• _Problem to work on_: If a line of the data below holds the string "Definition", copy it.

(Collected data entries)
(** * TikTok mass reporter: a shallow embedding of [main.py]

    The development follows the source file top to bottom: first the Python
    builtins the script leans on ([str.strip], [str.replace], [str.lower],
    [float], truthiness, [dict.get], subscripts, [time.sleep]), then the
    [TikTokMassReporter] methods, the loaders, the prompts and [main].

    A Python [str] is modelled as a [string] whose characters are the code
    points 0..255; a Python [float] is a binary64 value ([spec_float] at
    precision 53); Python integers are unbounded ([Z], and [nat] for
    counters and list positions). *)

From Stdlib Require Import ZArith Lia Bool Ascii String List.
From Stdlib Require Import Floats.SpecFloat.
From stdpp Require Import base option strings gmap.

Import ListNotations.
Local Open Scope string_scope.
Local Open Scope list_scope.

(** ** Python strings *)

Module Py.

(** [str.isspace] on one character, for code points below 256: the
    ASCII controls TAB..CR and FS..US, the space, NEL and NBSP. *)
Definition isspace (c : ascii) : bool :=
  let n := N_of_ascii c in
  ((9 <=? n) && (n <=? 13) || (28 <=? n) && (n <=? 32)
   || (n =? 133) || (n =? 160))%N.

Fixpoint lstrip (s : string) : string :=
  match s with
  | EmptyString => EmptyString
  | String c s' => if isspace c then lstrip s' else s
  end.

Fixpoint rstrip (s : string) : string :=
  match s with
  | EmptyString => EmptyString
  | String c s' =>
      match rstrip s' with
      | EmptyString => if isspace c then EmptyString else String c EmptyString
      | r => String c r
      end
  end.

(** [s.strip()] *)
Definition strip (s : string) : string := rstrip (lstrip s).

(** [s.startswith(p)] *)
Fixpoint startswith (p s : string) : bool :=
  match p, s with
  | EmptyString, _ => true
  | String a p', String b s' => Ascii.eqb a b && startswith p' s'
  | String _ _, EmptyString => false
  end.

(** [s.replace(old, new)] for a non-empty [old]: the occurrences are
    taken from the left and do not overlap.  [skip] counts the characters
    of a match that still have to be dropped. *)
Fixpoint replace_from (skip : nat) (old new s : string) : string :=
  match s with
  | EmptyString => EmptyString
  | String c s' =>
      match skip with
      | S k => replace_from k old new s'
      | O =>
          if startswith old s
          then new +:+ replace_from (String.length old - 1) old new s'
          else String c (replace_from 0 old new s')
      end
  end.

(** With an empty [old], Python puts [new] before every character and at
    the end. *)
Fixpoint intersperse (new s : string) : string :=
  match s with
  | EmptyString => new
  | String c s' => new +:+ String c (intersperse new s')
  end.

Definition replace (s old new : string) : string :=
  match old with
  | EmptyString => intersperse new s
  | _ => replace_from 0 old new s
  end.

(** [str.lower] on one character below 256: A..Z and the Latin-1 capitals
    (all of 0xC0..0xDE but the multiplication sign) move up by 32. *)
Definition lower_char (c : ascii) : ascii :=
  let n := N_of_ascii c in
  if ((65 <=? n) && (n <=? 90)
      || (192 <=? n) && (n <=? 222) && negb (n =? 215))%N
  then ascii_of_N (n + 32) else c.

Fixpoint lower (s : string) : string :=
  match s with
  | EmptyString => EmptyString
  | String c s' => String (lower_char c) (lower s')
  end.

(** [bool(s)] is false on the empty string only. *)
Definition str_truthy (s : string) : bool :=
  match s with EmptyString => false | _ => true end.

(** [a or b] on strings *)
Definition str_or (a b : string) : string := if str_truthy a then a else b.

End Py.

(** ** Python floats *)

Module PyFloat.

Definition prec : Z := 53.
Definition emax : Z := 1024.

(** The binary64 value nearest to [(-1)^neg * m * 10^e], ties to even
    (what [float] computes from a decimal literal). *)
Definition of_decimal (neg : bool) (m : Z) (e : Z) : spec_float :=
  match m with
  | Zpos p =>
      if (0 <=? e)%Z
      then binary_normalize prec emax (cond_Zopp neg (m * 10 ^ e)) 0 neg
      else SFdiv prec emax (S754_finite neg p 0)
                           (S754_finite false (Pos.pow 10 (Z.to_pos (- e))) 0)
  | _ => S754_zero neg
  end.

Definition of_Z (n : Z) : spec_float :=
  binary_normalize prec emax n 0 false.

• _Solution for this task_:
Definition isspace (c : ascii) : bool :=
Definition strip (s : string) : string := rstrip (lstrip s).
Definition replace (s old new : string) : string :=
Definition lower_char (c : ascii) : ascii :=
Definition str_truthy (s : string) : bool :=
Definition str_or (a b : string) : string := if str_truthy a then a else b.
Definition prec : Z := 53.
Definition emax : Z := 1024.
Definition of_decimal (neg : bool) (m : Z) (e : Z) : spec_float :=
Definition of_Z (n : Z) : spec_float :=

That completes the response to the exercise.